Stephen Dock nous ouvre les portes de la Maison d’arrêt de Mulhouse, désormais fermée. Dans son livre-concept 36, le photographe nous offre une subtile réflexion sur la contrainte et invite à faire tomber les murs.

« Depuis toujours je lutte contre la moindre entrave à ma liberté de penser ou d’agir. Cette posture perpétuelle qui consiste à refuser toute contrainte me définit pleinement. Ma photographie aussi. Être enfermé, pour je ne sais combien de temps, c’est ce qui pourrait m’arriver de pire. Enfin c’est comme le confinement, on finit par s’habituer…». En 2021, Stephen Dock pousse les portes du centre pénitentiaire de Mulhouse. C’est la première fois qu’il se rend dans une prison. « Elle était en train de fermer. Cela faisait un moment que je pensais à faire des photos en milieu carcéral, explique-t-il. C’est un classique dans la carrière d’un photographe ». Un sujet prisé des faiseurs d’images, sans doute trop. « Nombreux ont échoué.

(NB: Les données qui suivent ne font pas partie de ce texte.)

(* ===== verification/LogFormat.v ===== *)
(** * Log lines ([src/log.rs])

    [format_line] and the helpers under it, in both of its formats.  A [&str]
    is a list of code points, with its length in UTF-8 bytes; what is queued
    is the bytes.  [float] (Rust's [Debug] of an [f64]) is a parameter.

    The specification is a reader: a parser of JSON objects, written here
    without looking at how lines are made. *)
From Stdlib Require Import String Ascii.
From S2P Require Import Prelude LogTime.
Local Open Scope Z_scope.

Module LogFormat.
Import LogTime.

Abbreviation str := (list Z).

Definition lit (s : string) : str := map (fun a => Z.of_N (N_of_ascii a)) (list_ascii_of_string s).

(** ** UTF-8 *)

Definition char_len (c : Z) : Z := if c <? 128 then 1 else if c <? 2048 then 2 else if c <? 65536 then 3 else 4.

(** [str::len] *)
Definition len (s : str) : Z := foldr (fun c n => char_len c + n) 0 s.

(** [char::encode_utf8] *)
Definition encode_char (c : Z) : list Z :=
  let tail k := Z.lor 128 (Z.land (Z.shiftr c k) 63) in
  if c <? 128 then [c]
  else if c <? 2048 then [Z.lor 192 (Z.shiftr c 6); tail 0]
  else if c <? 65536 then [Z.lor 224 (Z.shiftr c 12); tail 6; tail 0]
  else [Z.lor 240 (Z.shiftr c 18); tail 12; tail 6; tail 0].

(** [String::into_bytes] *)
Definition into_bytes (s : str) : list Z := s ≫= encode_char.

(** [str::is_char_boundary] *)
Fixpoint is_char_boundary (s : str) (i : Z) : bool :=
  (i =? 0) || match s with c :: s' => (char_len c <=? i) && is_char_boundary s' (i - char_len c) | [] => false end.

(** [&s[..end]], at a boundary. *)
Fixpoint slice_to (s : str) (i : Z) : str :=
  match s with
  | c :: s' => if char_len c <=? i then c :: slice_to s' (i - char_len c) else []
  | [] => []
  end.

(** ** Limits *)

Definition MAX_STR : Z := 16 * 1024.
Definition MAX_LINE : Z := 64 * 1024.
Definition TRUNCATED : str := lit "...(truncated)".
Definition RESERVED : list str := [lit "ts"; lit "level"; lit "msg"; lit "task"].
Definition LEVELS : list str := [lit "debug"; lit "info"; lit "warn"; lit "error"].

(** [while !s.is_char_boundary(end) { end -= 1 }] *)
Fixpoint boundary (fuel : nat) (s : str) (e : Z) : Z :=
  match fuel with
  | O => e
  | S fuel => if is_char_boundary s e then e else boundary fuel s (e - 1)
  end.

Aux cours de mes recherches, je me suis arrêté sur le travail de Mathieu Pernot. Il détient le corpus le plus complet sur la thématique. Tout ne m’impressionne pas, mais sa série Les Hurleurs donne une cohérence à l’ensemble. Il s’agit d’un pas de côté tellement fort. Il y a l’œuvre de Raymond Depardon réalisée au sein d’un asile psychiatrique aussi, San Clemente ».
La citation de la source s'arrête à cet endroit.